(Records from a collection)
(* ------------------------------------------------------------------ *)
(** ** The calls of the service as operations on the store *)

(** The calls of the service. *)
Inductive operacao : Type :=
| InicializarBanco
| CriarPromocao (agora : Z) (data : CriarPromocaoData)
| BuscarTodasPromocoes
| BuscarHistoricoCompleto
| AtualizarPromocao (hoje : string) (id : Z) (updates : Updates)
| ExcluirPromocao (hoje : string) (id : Z)
| AtualizarStatusPromocoes (hoje : string)
| ObterEstatisticasPromocoes
| BuscarPromocoesPorStatus (status : string)
| BuscarPromocaoPorId (id : Z).

(** The store after a call. *)
Definition executar (rt : Runtime) (op : operacao) (s : Storage) : Storage :=
  match op with
  | InicializarBanco => s
  | CriarPromocao agora data => snd (criarPromocao rt agora data s)
  | BuscarTodasPromocoes => snd (buscarTodasPromocoes rt s)
  | BuscarHistoricoCompleto => snd (buscarHistoricoCompleto rt s)
  | AtualizarPromocao hoje id updates => snd (atualizarPromocao rt hoje id updates s)
  | ExcluirPromocao hoje id => snd (excluirPromocao rt hoje id s)
  | AtualizarStatusPromocoes hoje => snd (atualizarStatusPromocoes rt hoje s)
  | ObterEstatisticasPromocoes => snd (obterEstatisticasPromocoes rt s)
  | BuscarPromocoesPorStatus status => snd (buscarPromocoesPorStatus rt status s)
  | BuscarPromocaoPorId id => snd (buscarPromocaoPorId rt id s)
  end.

(** The store after a sequence of calls. *)
Definition executar_todas (rt : Runtime) (ops : list operacao) (s : Storage) : Storage :=
  fold_left (fun s op => executar rt op s) ops s.

(* ------------------------------------------------------------------ *)
(** ** A runtime to run the examples on *)

(** It reads a calendar date [YYYY-MM-DD] as that day's midnight UTC (what
    ECMAScript prescribes for the date-only form) and no other text, reads a
    string of decimal digits as a number, and sorts by stable insertion. *)

Definition digit (c : ascii) : option Z :=
  let n := Z.of_nat (nat_of_ascii c) in
  if (48 <=? n) && (n <=? 57) then Some (n - 48) else None.

Fixpoint digits (acc : Z) (s : string) : option Z :=
  match s with
  | EmptyString => Some acc
  | String c r =>
      match digit c with
      | Some d => digits (10 * acc + d) r
      | None => None
      end
  end.

(** Days from 1970-01-01 to the civil date [y-m-d]. *)
Definition days_from_civil (y m d : Z) : Z :=
  let y' := if m <=? 2 then y - 1 else y in
  let era := y' / 400 in
  let yoe := y' - era * 400 in
  let mp := (m + 9) mod 12 in
  let doy := (153 * mp + 2) / 5 + d - 1 in
  let doe := yoe * 365 + yoe / 4 - yoe / 100 + doy in
  era * 146097 + doe - 719468.

Definition parse_iso_date (s : string) : option Z :=
  if (String.length s =? 10)%nat
     && String.eqb (String.substring 4 1 s) "-"
     && String.eqb (String.substring 7 1 s) "-"
  then
    match digits 0 (String.substring 0 4 s),
          digits 0 (String.substring 5 2 s),
          digits 0 (String.substring 8 2 s) with
    | Some y, Some m, Some d =>
        if (1 <=? m) && (m <=? 12) && (1 <=? d) && (d <=? 31)
        then Some (days_from_civil y m d * 86400000)
        else None
    | _, _, _ => None
    end
  else None.

Fixpoint insert_sorted {A : Type} (cmp : A -> A -> option Z) (x : A) (l : list A) : list A :=
  match l with
  | [] => [x]
  | y :: r =>
      match cmp x y with
      | Some c => if 0 <? c then y :: insert_sorted cmp x r else x :: l
      | None => x :: l
      end
  end.

Definition insertion_sort (A : Type) (cmp : A -> A -> option Z) (l : list A) : list A :=
  fold_right (insert_sorted cmp) [] l.

Definition runtime_iso : Runtime := {|
  Date_parse := parse_iso_date;
  StringToNumber := fun s => match s with EmptyString => Some 0 | _ => digits 0 s end;
  Array_sort := insertion_sort
|}.

(* ------------------------------------------------------------------ *)
(** ** Vocabulary of the statements below *)

(** The identifier an INSERT generates from the identifiers in the table. *)
Definition newId_of (ids : list Z) : Z :=
  if 0 <? len ids then js_add (Math_max ids) 1 else 1.

(** [Number.isSafeInteger]: an integer of magnitude below 2^53. *)
Definition inteiro_seguro (i : Z) : Prop := Z.abs i < two53.

Definition novoHistorico_of (s : Storage) (params : list jsval) : Historico.t :=
  Historico.mk (newId_of (map Historico.id (tab_historico s)))
               (param params 0) (param params 1) (param params 2) (param params 3)
               (param params 4) (param params 5) (param params 6).

Definition novaPromocao_of (s : Storage) (params : list jsval) : Promocao.t :=
  Promocao.mk (newId_of (map Promocao.id (tab_promocoes s)))
              (param params 0) (param params 1) (param params 2) (param params 3)
              (param params 4) (param params 5) (param params 6) JNull.

(** What UPDATE ... WHERE id = ? does to the table: at most the first row
    with that identifier changes, by one of the two assignments. *)
Definition update_por_id (query : string) (params : list jsval)
    (l : list Promocao.t) : list Promocao.t :=
  let found := fun p => js_seq (JNum (Promocao.id p)) (last_param params) in
  if includes query "SET status = 'expirada'"
  then update_first found (expirar (param params 0)) l
  else update_first found (update_fields query params) l.

(** The first row of the table with identifier [id], as [buscarPromocaoPorId]
    answers it. *)
Definition primeira_com_id (id : Z) (l : list Promocao.t) : option Promocao.t :=
  match filter (fun p => Promocao.id p =? id) l with
  | p :: _ => Some p
  | [] => None
  end.

(** The status [criarPromocao] computes (line 51). *)
Definition status_inicial (rt : Runtime) (agora : Z) (data : CriarPromocaoData) : string :=
  if num_gt (Date_getTime rt (JStr (dataFim data))) (Some agora) then "ativa" else "expirada".

(** The entry the loop of the sweep writes for a row (lines 227-232). *)
Definition entrada_expirada (hoje : string) (promocao : row) (s : Storage) : Historico.t :=
  novoHistorico_of s
    [prop promocao "id"; prop promocao "produtoNome"; prop promocao "desconto";
     prop promocao "dataInicio"; prop promocao "dataFim"; JStr "expirada"; JStr hoje].

(** The entry [atualizarPromocao] writes (lines 147-152), from the row read
    back after the UPDATE. *)
Definition entrada_atualizada (hoje : string) (id : Z) (updates : Updates)
    (promocao : row) (s : Storage) : Historico.t :=
  novoHistorico_of s
    [JNum id; prop promocao "produtoNome"; get_field updates "desconto";
     prop promocao "dataInicio"; prop promocao "dataFim"; JStr "atualizada"; JStr hoje].

(** The entry [excluirPromocao] writes (lines 167-172). *)
Definition entrada_excluida (hoje : string) (id : Z) (promocao : row) (s : Storage) : Historico.t :=
  novoHistorico_of s
    [JNum id; prop promocao "produtoNome"; prop promocao "desconto";
     prop promocao "dataInicio"; prop promocao "dataFim"; JStr "excluída"; JStr hoje].

(** Number of rows of a table that satisfy a test. *)
Definition conta {A : Type} (f : A -> bool) (l : list A) : Z := len (filter f l).

Definition is_ativa (p : Promocao.t) : bool := js_seq (Promocao.status p) (JStr "ativa").
Definition is_expirada (p : Promocao.t) : bool := js_seq (Promocao.status p) (JStr "expirada").
Definition is_excluida (h : Historico.t) : bool := js_seq (Historico.acao h) (JStr "excluída").

(** The history entries with action [expirada] that belong to promotion [pid]. *)
Definition expirada_de (pid : jsval) (h : Historico.t) : bool :=
  js_seq (Historico.promocao_id h) pid && js_seq (Historico.acao h) (JStr "expirada").

(** The entry [e] carries the action date [hoje] and the name and dates of
    the promotion row [p]. *)
Definition registra_dados_de (p : Promocao.t) (hoje : string) (e : Historico.t) : Prop :=
  Historico.data_acao e = JStr hoje
  /\ Historico.produto_nome e = Promocao.produto_nome p
  /\ Historico.data_inicio e = Promocao.data_inicio p
  /\ Historico.data_fim e = Promocao.data_fim p.
Lemma compatibility_row_facts rms s :
  Compat.Section_ID (compatibility_row rms s) = SectionID s /\
  Compat.Student_Count (compatibility_row rms s) = StudentCount s /\
  Compat.Room_Count (compatibility_row rms s)
    = List.length (valid_rooms rms (StudentCount s)) /\
  String.length (Compat.Available_Rooms (compatibility_row rms s)) <= 53 /\
  (Compat.Room_Count (compatibility_row rms s) = 0 ->
   Compat.Available_Rooms (compatibility_row rms s) = "None").
Proof.
  unfold compatibility_row.
  destruct (valid_rooms rms (StudentCount s)) as [|r l]; cbn [is_nil].
  - cbn. repeat split; auto. lia.
  - cbn [Compat.Section_ID Compat.Student_Count Compat.Room_Count
         Compat.Available_Rooms].
    repeat split; auto; [|discriminate].
    destruct (50 <? String.length (String.concat ", " (map RoomID (r :: l))))%nat eqn:E.
    + rewrite string_length_append.
      pose proof (substring_length_le 0 50 (String.concat ", " (map RoomID (r :: l)))).
      simpl String.length at 2. lia.
    + apply Nat.ltb_ge in E. lia.
Qed.

(** X16.  The section-room compatibility report raises [KeyError] when
    there is no section.  Otherwise it has one row per section, in order;
    a row's room count is the number of room rows with enough seats, its
    room list is never longer than 53 characters, and a count of 0 always
    comes with the list text "None". *)
Theorem compatibility_report_shape (data : Data) :
  match generate_section_room_compatibility_report data with
  | inl e => e = KeyError /\ data_sections data = []
  | inr report =>
      data_sections data <> [] /\
      map Compat.Section_ID report = map SectionID (data_sections data) /\
      map Compat.Room_Count report =
        map (fun s => List.length (valid_rooms (data_rooms data) (StudentCount s)))
            (data_sections data) /\
      Forall (fun row =>
                String.length (Compat.Available_Rooms row) <= 53 /\
                (Compat.Room_Count row = 0 -> Compat.Available_Rooms row = "None"))
             report
  end.
Proof.
  unfold generate_section_room_compatibility_report.
  destruct (data_sections data) as [|s l]; [now split|].
  set (secs := s :: l).
  assert (Hn : is_nil (map (compatibility_row (data_rooms data)) secs) = false)
    by reflexivity.
  rewrite Hn. split; [discriminate|].
  split; [|split].
  - rewrite map_map. apply map_ext. intros x.
    apply (compatibility_row_facts (data_rooms data) x).
  - rewrite map_map. apply map_ext. intros x.
    apply (compatibility_row_facts (data_rooms data) x).
  - apply Forall_forall. intros row Hrow. apply in_map_iff in Hrow.
    destruct Hrow as (x & <- & _).
    destruct (compatibility_row_facts (data_rooms data) x) as (_ & _ & _ & H4 & H5).
    now split.
Qed.

Lemma parse_rooms_from_row rows k info :
  In (k, info) (parse_rooms rows) ->
  exists r, In r rows /\ RoomID r = k /\
            room_type info = RoomType r /\ room_capacity info = Capacity r.
Proof.
  unfold parse_rooms. intros H.
  apply (fold_left_dict_set_from_row RoomID
           (fun r => mkRoomInfo (RoomType r) (Capacity r))) in H.
  destruct H as [(r & Hr & Hk & Hv)|[]].
  exists r. subst info. cbn. auto.
Qed.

◆ **TASK DIRECTIONS**:
Only the lines above starting with the one with "Inductive operacao : Type" and going through the one with "ECMAScript prescribes for" are to be copied, word for word and with both ends kept.

◆ **RESULT OF THIS TASK**:
Inductive operacao : Type :=
| InicializarBanco
| CriarPromocao (agora : Z) (data : CriarPromocaoData)
| BuscarTodasPromocoes
| BuscarHistoricoCompleto
| AtualizarPromocao (hoje : string) (id : Z) (updates : Updates)
| ExcluirPromocao (hoje : string) (id : Z)
| AtualizarStatusPromocoes (hoje : string)
| ObterEstatisticasPromocoes
| BuscarPromocoesPorStatus (status : string)
| BuscarPromocaoPorId (id : Z).

(** The store after a call. *)
Definition executar (rt : Runtime) (op : operacao) (s : Storage) : Storage :=
  match op with
  | InicializarBanco => s
  | CriarPromocao agora data => snd (criarPromocao rt agora data s)
  | BuscarTodasPromocoes => snd (buscarTodasPromocoes rt s)
  | BuscarHistoricoCompleto => snd (buscarHistoricoCompleto rt s)
  | AtualizarPromocao hoje id updates => snd (atualizarPromocao rt hoje id updates s)
  | ExcluirPromocao hoje id => snd (excluirPromocao rt hoje id s)
  | AtualizarStatusPromocoes hoje => snd (atualizarStatusPromocoes rt hoje s)
  | ObterEstatisticasPromocoes => snd (obterEstatisticasPromocoes rt s)
  | BuscarPromocoesPorStatus status => snd (buscarPromocoesPorStatus rt status s)
  | BuscarPromocaoPorId id => snd (buscarPromocaoPorId rt id s)
  end.

(** The store after a sequence of calls. *)
Definition executar_todas (rt : Runtime) (ops : list operacao) (s : Storage) : Storage :=
  fold_left (fun s op => executar rt op s) ops s.

(* ------------------------------------------------------------------ *)
(** ** A runtime to run the examples on *)

(** It reads a calendar date [YYYY-MM-DD] as that day's midnight UTC (what
    ECMAScript prescribes for the date-only form) and no other text, reads a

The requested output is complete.